Easy! We’ve just created our survival object, which we will use for Cox regression, log rank test and… our Kaplan Meier curves!

Squidtip

The + sign at the end of the time value means its right-censored. Learn more about censoring here.

3. Kaplan Meier curves in R

Wohoo! After all this preparation, we are ready to start our survival analysis! Excited?

One of the most common ways of visualising survival data is through the Kaplan-Meier curve.

The first step is to create a survival curve with the function survfit. This is the syntax, we have ~1 because for now we have no groups. Later on I’ll show you how to plot different groups.

# Create survival curve
s1 <- survfit(surv_obj ~ 1, data = df)
summary(s1)

Great! So how can we plot this data? The answer of course is a Kaplan-Meier plot.

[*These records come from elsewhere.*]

Definition _send_with_retry (e : RoutingEngine) (w : World)
    (now : datetime) (handler : Handler) (message : Message)
    (ch : ChannelType) : Dispatch :=
  let max_attempts := retry_budget e message in
  let ls := retry_loop (Z.to_nat (max_attempts + 1)) 0 max_attempts
              (retry_delay e) handler ch now message "" (_stats e) w [] in
  match ls_exit ls with
  | Delivered res m =>
      mk_Dispatch (Ok res) m (set_stats e (ls_stats ls))
        (ls_world ls) (ls_sleeps ls)
  | Exhausted last_error m =>
      let m := set_dead m last_error in
      let st := incr "errors" (incr "dead" (ls_stats ls)) in
      let entry := mk_DeadLetterEntry m last_error now max_attempts in
      mk_Dispatch
        (Ok (mk_SendResult false (id m) ch None
               (Some (all_failed_error max_attempts last_error))
               max_attempts))
        m
        (set_dlq (set_stats e st) (dead_letter_queue e ++ [entry]))
        (ls_world ls) (ls_sleeps ls)
  end.

Definition no_handler_error (ch : ChannelType) : string :=
  "No handler for channel: " +:+ channel_value ch.

(** The second half of [route]: look the adapter up and send. *)
Definition deliver (e : RoutingEngine) (w : World) (now : datetime)
    (message : Message) (target_channel : ChannelType) : Dispatch :=
  match _channel_handlers e !! target_channel with
  | None =>
      mk_Dispatch
        (Ok (mk_SendResult false (id message) target_channel None
               (Some (no_handler_error target_channel)) 0))
        message (set_stats e (incr "errors" (_stats e))) w []
  | Some handler => _send_with_retry e w now handler message target_channel
  end.

Definition route (e : RoutingEngine) (w : World) (now : datetime)
    (message : Message) : Dispatch :=
  let e := set_stats e (incr "total" (_stats e)) in
  match _apply_middleware (_middleware e) message with
  | Raise exc => mk_Dispatch (Raise exc) message e w []
  | Ok message =>
      match match_rule e message with
      | Some rule =>
          match transform rule with
          | Some f =>
              match f message with
              | Ok message => deliver e w now message (target_channel rule)
              | Raise exc => mk_Dispatch (Raise exc) message e w []
              end
          | None => deliver e w now message (target_channel rule)
          end
      | None => deliver e w now message (to_channel message)
      end
  end.

(** The slice [l[-limit:]]: the last [limit] items for a positive
    [limit], the whole list for zero, and the items from position
    [-limit] on for a negative one. *)
Definition last_slice {A} (l : list A) (limit : Z) : list A :=
  if 0 <? limit then drop (length l - Z.to_nat limit)%nat l
  else drop (Z.to_nat (- limit)) l.

Definition get_dead_letters (e : RoutingEngine) (limit : Z) : list Dict :=
  map DeadLetterEntry_to_dict (last_slice (dead_letter_queue e) limit).

Definition clear_dead_letters (e : RoutingEngine) : nat * RoutingEngine :=
  (length (dead_letter_queue e), set_dlq e []).

(** [retry_dead_letter(index)]: [None] when the index is out of
    range, else the dispatch of the popped entry. *)
Definition retry_dead_letter (e : RoutingEngine) (w : World)
    (now : datetime) (index : Z) : option Dispatch :=
  if (0 <=? index) && (index <? Z.of_nat (length (dead_letter_queue e)))
  then
    match dead_letter_queue e !! Z.to_nat index with
    | Some entry =>
        Some (route (set_dlq e (delete (Z.to_nat index) (dead_letter_queue e)))
                w now (set_pending (dl_message entry)))
    | None => None
    end
  else None.

(** The [stats] property, restricted to its integer counters. *)
Definition stats_total (e : RoutingEngine) : Z := stat (_stats e) "total".
Definition stats_sent (e : RoutingEngine) : Z := stat (_stats e) "sent".
Definition stats_errors (e : RoutingEngine) : Z := stat (_stats e) "errors".
Definition stats_dead_letters (e : RoutingEngine) : nat :=
  length (dead_letter_queue e).

End Engine.
Arguments RoutingEngine : clear implicits.
Arguments Handler : clear implicits.
Arguments Dispatch : clear implicits.
Arguments LoopState : clear implicits.
End Router.

(** ** gateway/templates.py *)
Module Templates.

(** The memory namespace and, when the template directory exists, the
    files it holds by name. *)
Record TemplateEngine := mk_TemplateEngine {
  _string_templates : gmap string string;
  _file_env : option (gmap string string)
}.

Definition register (name template_str : string) (te : TemplateEngine)
  : TemplateEngine :=
  mk_TemplateEngine (<[name := template_str]> (_string_templates te))
    (_file_env te).

Definition unregister (name : string) (te : TemplateEngine)
  : bool * TemplateEngine :=
  match _string_templates te !! name with
  | Some _ =>
      (true, mk_TemplateEngine (delete name (_string_templates te))
               (_file_env te))
  | None => (false, te)
  end.

Section Render.
(** Jinja2's compilation and rendering of a template source with a
    variable mapping (autoescape off): it returns the rendered text
    or raises.  An environment is taken to load the source
    that its loader holds under the name when the template is asked
    for; its cache of compiled templates is not part of the model. *)
Variable jinja_render : string -> Dict -> result string.
(** * Drug-Safety-Calculator backend: the request-to-CSV append pipeline

    A shallow embedding of [backend_app.py]: the store initialiser
    [initialize_csv] and the two Flask endpoints [save_data] and
    [save_suggestion], together with the small part of Python's standard
    library the endpoints call ([dict.get], [json.dumps],
    [datetime.isoformat], [os.path], [csv.writer], [csv.DictWriter]).

    Python values are an inductive type; exceptions are an error monad; the
    file system is an explicit state passed through every handler; the clock
    and the outcome of each I/O call are read from an environment record.
    Calls to [print] only write to the server log and are left out. *)

From Stdlib Require Import ZArith NArith List String Ascii Bool Lia.
From Stdlib Require Import DecimalFacts DecimalPos DecimalN DecimalZ.
From stdpp Require Import base option list gmap.

Local Open Scope N_scope.

(** ** Python strings

    A Python [str] is a sequence of code points. *)

Abbreviation pystr := (list N).

(** The code points of an ASCII literal of the source. *)
Definition py (s : string) : pystr :=
  map N_of_ascii (list_ascii_of_string s).
(** * The monitoring engine of yt-subchannel-monitor

    A shallow embedding of [src/state_manager.py] (class [StateManager]) and
    of the channel loop of [src/youtube_monitor.py] (class [YouTubeMonitor]),
    with the properties the specification states about them.

    Python objects are modelled as follows.
    - The state dictionary has the two keys the code itself creates and reads,
      ["channels"] and ["metadata"]; a channel entry is a dictionary from field
      names to JSON scalars, so that entries written by older versions (with
      fields missing) are representable.
    - Python integers are [Z]; strings are [string]; [None] is [PNone].
    - Code that can raise runs in a state-and-exception monad; [try]/[except]
      is a combinator that filters on the exception class.
    - The collaborators (YouTube API, Telegram bot, clock, file system) are
      outcomes handed to the code: what a call returned or raised. *)

From Stdlib Require Import Ascii.
From stdpp Require Import gmap strings list pretty.

Open Scope Z_scope.

(** ** Python values and exceptions *)

Inductive pyval : Type :=
  | PNone
  | PBool (b : bool)
  | PInt (n : Z)
  | PStr (s : string).

#[global] Instance pyval_eq_dec : EqDecision pyval.
Proof. solve_decision. Defined.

We can do it really easily with ggsurvfit. It has additional options like add_confidence interval and adding a risktable, quantiles… you can edit it like a normal ggplot object, for example, I will add my theme.

And then I can add the limits in the x axis with coord_cartesian() to show only the first 8 years.

# Kaplan-Meier plots ======================================================
## Plot -------------------------
km_curve <- ggsurvfit(s1, linewidth = 1) +
  labs(x = 'Years', y = 'Overall survival') +
  add_confidence_interval() +
  add_risktable() +
  scale_ggsurvfit() + 
  biostatsquid_theme +
  coord_cartesian(xlim = c(0, 8))

4. Estimating survival after x years

You might want to know what is the probability of surviving beyond a certain number of years, x? You can add 1 or more durations to the argument ‘times’ and just run summary() on our survival object to get the answer.

## Estimating x-year survival ----------------------
# What is the probability of surviving beyond a certain number of years, x?
summary(s1, times = c(0, 0.5, 2, 5, 7))$surv

This is what I got:

> summary(s1, times = c(0, 0.5, 2, 5, 7))$surv
[1] 1.0000000 0.9757823 0.8020095 0.6279401 0.5802597

If we check in our curve, the survival at time 5 is exactly what we showed above.

km_curve +
  geom_vline(xintercept = 1, linetype = 'dashed', colour = 'red', size = 1) +
  geom_hline(yintercept = summary(s1, times = 5)$surv, linetype = 'dashed', colour = 'red', size = 1) + 
  coord_cartesian(xlim = c(0, 8))

For the median survival time, just call your survival object.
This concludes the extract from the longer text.